Lemma decode_hash_with `{Ar : Argon2} (p : Params) (password salt : string) :
  params_ok p →
  decode (hash_with p password salt) =
    Some (Params.mk (Params.Memory p) (Params.Iterations p) (Params.Parallelism p) 0 (Params.KeyLength p),
          salt, derive p password salt).
Proof.
  intros (Hm & Hi & Hp & Hk). set (key := derive p password salt).
  assert (∀ n, 0 ≤ n → all_bytes (λ a, bool_decide (a ≠ "$"%char)) (pretty n) = true) as Hnum.
  { intros n Hn. eapply all_bytes_weaken, pretty_digits; [|done]. intros a Ha. apply bool_decide_eq_true. by intros ->. }
  assert (Split (hash_with p password salt) "$" = [""; "argon2id"; "v=19";
    "m=" +:+ pretty (Params.Memory p) +:+ ",t=" +:+ pretty (Params.Iterations p) +:+ ",p=" +:+ pretty (Params.Parallelism p);
    EncodeToString salt; EncodeToString key]) as Hs.
  { change (hash_with p password salt) with ("" +:+ String "$" ("argon2id" +:+ String "$" ("v=19" +:+ String "$"
      (("m=" +:+ pretty (Params.Memory p) +:+ ",t=" +:+ pretty (Params.Iterations p) +:+ ",p=" +:+ pretty (Params.Parallelism p)
        +:+ String "$" (EncodeToString salt +:+ String "$" (EncodeToString key))))))).
    rewrite !Split_app by done. do 3 f_equal. rewrite <- (app_assoc_s ",p="), <- (app_assoc_s (pretty (Params.Iterations p))),
      <- (app_assoc_s ",t="), <- (app_assoc_s (pretty (Params.Memory p))), <- (app_assoc_s "m=").
    rewrite Split_app, Split_app, Split_none by (rewrite ?all_bytes_app, ?Hnum, ?EncodeToString_plain by lia; done).
    done. }
  unfold decode. rewrite Hs, scan_params_printed by done.
  change (scan_version "v=19") with (Some 19). change (negb ("argon2id" =s? "argon2id")) with false.
  cbn [mbind option_bind]. rewrite !DecodeString_EncodeToString. cbn [mbind option_bind].
  unfold key, derive. rewrite IDKey_length, Z.mod_small by lia. done.
Qed.

Lemma DefaultParams_ok : params_ok DefaultParams.
Proof. unfold params_ok, DefaultParams. simpl. lia. Qed.

(** A password verifies against the hash made of it, and another password
    exactly when Argon2id derives the same key; nothing verifies against a text
    that is no hash.  A hasher that [NewHasher] made always answers: its dummy
    hash decodes, so [Verify] calls itself at most once. *)
Theorem Verify_Hash `{Ar : Argon2} (params : Params) (h : Hasher) (dummy_salt salt : result error string)
    (password encoded : string) :
  params_ok params → NewHasher params dummy_salt = Ok h → Hash h password salt = Ok encoded →
  Verify 2 h password encoded = Some true
  ∧ (∀ other, ∃ key, Verify 2 h other encoded = Some key
       ∧ (key = true ↔ ∃ salt', salt = Ok salt' ∧ derive (Hasher.params h) other salt' = derive (Hasher.params h) password salt'))
  ∧ (∀ other stored, is_Some (Verify 2 h other stored))
  ∧ (∀ other stored, stored ≠ "" → decode stored = None → Verify 2 h other stored = Some false).
Proof.
  intros Hp Hn Hh. unfold NewHasher in Hn. set (p := if Params.SaltLength params =? 0 then DefaultParams else params) in *.
  assert (params_ok p) as Hp' by (unfold p; destruct (_ =? 0); [apply DefaultParams_ok|done]).
  clearbody p. clear params Hp.
  destruct dummy_salt as [ds|], salt as [salt|]; try done. unfold Hash in *. cbn [Hasher.params] in *.
  injection Hn as <-. injection Hh as <-. cbn [Hasher.params]. set (h := Hasher.mk p _).
  assert (∀ n pw pw' sl, Verify (S n) h pw' (hash_with p pw sl) = Some (derive p pw sl =s? derive p pw' sl)) as Hv.
  { intros n pw pw' sl. cbn [Verify].
    change (hash_with p pw sl =s? "") with false. cbv zeta. cbn iota. by rewrite decode_hash_with. }
  assert (∀ pw, Verify 1 h pw (Hasher.dummyHash h)
    = Some (derive p "dummy-timing-obfuscation-password" ds =s? derive p pw ds)) as Hd by (intros pw; apply (Hv 0%nat)).
  split_and!.
  - by rewrite Hv, String.eqb_refl.
  - intros other. eexists. split; [apply Hv|]. rewrite String.eqb_eq. split; [by exists salt|]. by intros (? & [= <-] & ?).
  - intros other stored. cbn [Verify]. destruct (decode _) as [[[??]?]|]; [done|]. cbn [Verify] in Hd. by rewrite Hd.
  - intros other stored Hne Hdec. cbn [Verify]. apply String.eqb_neq in Hne. rewrite Hne, Hdec. cbn [Verify] in Hd. by rewrite Hd.
Qed.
::::::::
Directions for this task
Write out only the lines that run from the line containing "assert (∀ n, 0" through the line containing "assert (Split (hash_with", both included, exactly as they appear above.

Result
  assert (∀ n, 0 ≤ n → all_bytes (λ a, bool_decide (a ≠ "$"%char)) (pretty n) = true) as Hnum.
  { intros n Hn. eapply all_bytes_weaken, pretty_digits; [|done]. intros a Ha. apply bool_decide_eq_true. by intros ->. }
  assert (Split (hash_with p password salt) "$" = [""; "argon2id"; "v=19";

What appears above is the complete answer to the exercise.